Pistorius legt erstmals Militärstrategie vor

Erstmals in ihrer Geschichte verfügt die Bundeswehr über eine umfassende Militärstrategie. Verteidigungsminister Boris Pistorius stellte das Grundsatzpapier in Berlin vor – und markiert damit einen tiefgreifenden Kurswechsel in der deutschen Sicherheitspolitik. Ziel ist es, auf eine zunehmend instabile und gefährliche Weltlage zu reagieren.

Massive Aufstockung der Truppe geplant

Trotz Forderungen aus Militärkreisen nach noch größeren Zahlen hält Pistorius an einem Ziel von 260.000 aktiven Soldaten fest. Zusammen mit Reservisten soll die Truppenstärke auf mindestens 460.000 anwachsen. Damit verfolgt Deutschland das ambitionierte Ziel, zur stärksten konventionellen Streitmacht Europas zu werden.

Bedrohung durch Russland im Fokus

Im Zentrum der Strategie steht die wachsende Bedrohung durch Russland. Das Papier geht davon aus, dass Moskau den Westen grundsätzlich als Gegner betrachtet und geopolitische Veränderungen aktiv anstrebt. Die Bundesregierung sieht darin eine langfristige Herausforderung, die strategische Klarheit und militärische Stärke erfordert.

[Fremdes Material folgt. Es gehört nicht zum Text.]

Lemma share_is_percentage (k n : Z) :
  0 <= k <= n -> 0 < n ->
  exists q, fmul (truediv k n) 100 = Fin q /\ (0 <= q <= 100)%Q.
Proof.
  intros Hk Hn. unfold truediv.
  destruct (Z.eqb_spec n 0); [lia |]. cbn [fmul]. eexists.
  split; [reflexivity |].
  assert (Hpos : (0 < inject_Z n)%Q) by (rewrite <- (Zlt_Qlt 0); lia).
  assert (Hlo : (0 <= inject_Z k / inject_Z n)%Q).
  { apply Qle_shift_div_l; [exact Hpos |].
    rewrite Qmult_0_l. rewrite <- (Zle_Qle 0). lia. }
  assert (Hhi : (inject_Z k / inject_Z n <= 1)%Q).
  { apply Qle_shift_div_r; [exact Hpos |].
    rewrite Qmult_1_l. rewrite <- Zle_Qle. lia. }
  assert (H100 : (0 <= inject_Z 100)%Q) by (unfold Qle; simpl; lia).
  split.
  - apply Qle_trans with (0 * inject_Z 100)%Q;
      [unfold Qle; simpl; lia | now apply Qmult_le_compat_r].
  - apply Qle_trans with (1 * inject_Z 100)%Q;
      [now apply Qmult_le_compat_r | unfold Qle; simpl; lia].
Qed.

(** X13.  With payment values that are not negative: when some payment
    of the window is positive, every percentage of the payment summary is
    a number between 0 and 100; when every payment is zero, every
    percentage is NaN. *)
Theorem payment_shares_between_0_and_100 (payments : list Payment) :
  Forall (fun p => 0 <= payment_value p) payments ->
  ((exists p, In p payments /\ 0 < payment_value p) ->
   Forall (fun row => exists q, percentage row = Fin q
                                /\ (0 <= q <= 100)%Q)
          (payment_summary payments))
  /\ (Forall (fun p => payment_value p = 0) payments ->
      Forall (fun row => percentage row = NaN) (payment_summary payments)).
Proof.
  intros Hpos. rewrite Forall_forall in Hpos.
  rewrite payment_groups. split.
  - intros [p [Hp Hlt]]. apply Forall_map, Forall_forall.
    intros g Hg. cbn [percentage].
    destruct (groupby_In _ payments g Hg) as (-> & _ & _).
    apply share_is_percentage.
    + split.
      * apply sum_nonneg. intros x Hx. apply filter_In in Hx.
        apply Hpos. tauto.
      * now apply sum_filter_le.
    + pose proof (sum_ge_row payment_value payments p Hpos Hp). lia.
  - intros Hzero. rewrite Forall_forall in Hzero.
    apply Forall_map, Forall_forall. intros g Hg. cbn [percentage].
    destruct (groupby_In _ payments g Hg) as (-> & _ & _).
    rewrite (sum_all_zero payment_value payments Hzero).
    rewrite sum_all_zero; [reflexivity |].
    intros x Hx. apply filter_In in Hx. apply Hzero. tauto.
Qed.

Keine Rückkehr zur Wehrpflicht

Eine Wiedereinführung der ausgesetzten Wehrpflicht lehnt die Regierung vorerst ab. Stattdessen setzt sie auf einen freiwilligen Wehrdienst. Ob dieses Modell ausreicht, um die geplante Personalstärke zu erreichen, ist jedoch umstritten – insbesondere angesichts der aktuellen Größe von rund 185.000 Soldaten.

Fünf Kernpunkte prägen die Strategie

Entgrenzung des Krieges
Künftige Konflikte betreffen nicht mehr nur das Militär, sondern die gesamte Gesellschaft. Staat, Wirtschaft und Bevölkerung geraten gleichermaßen ins Visier. Die klare Trennung zwischen zivilem und militärischem Raum verschwimmt zunehmend.

Kriegsführung im Wandel
Moderne Konflikte kombinieren Hightech mit klassischen Mitteln. Neben Technologien wie Künstlicher Intelligenz und Robotik spielen auch einfache, kostengünstige Waffen wie Drohnen eine zentrale Rolle. Die Bundeswehr soll Innovationen schneller integrieren und nutzbar machen.

Daten als strategische Waffe
Informationen werden zum entscheidenden Faktor. Ziel ist es, die Kontrolle über Datenströme zu sichern und dem Gegner Informationsvorteile zu verwehren. Besonders im Cyberraum und im All sollen die Fähigkeiten deutlich ausgebaut werden.

Gefechte über große Distanzen
Neue Waffensysteme ermöglichen Angriffe über enorme Entfernungen. Sichere Rückzugsräume gibt es kaum noch. Deshalb setzt die Strategie auf den Ausbau weitreichender Präzisionswaffen und eine starke Luftverteidigung.

Masse als entscheidender Faktor
Neben technologischer Überlegenheit gewinnt auch die schiere Menge an verfügbaren Systemen an Bedeutung. Deutschland plant daher einen Mix aus hochentwickelten und kostengünstigen Waffensystemen, um im Ernstfall konkurrenzfähig zu bleiben.

Zeitenwende wird konkret

Begleitet wird die Strategie von steigenden Verteidigungsausgaben. Nach Jahrzehnten begrenzter Investitionen hat Deutschland finanzielle Spielräume geschaffen, um die Streitkräfte umfassend zu modernisieren. Die sogenannte „Zeitenwende“ erhält damit eine konkrete militärische Ausrichtung.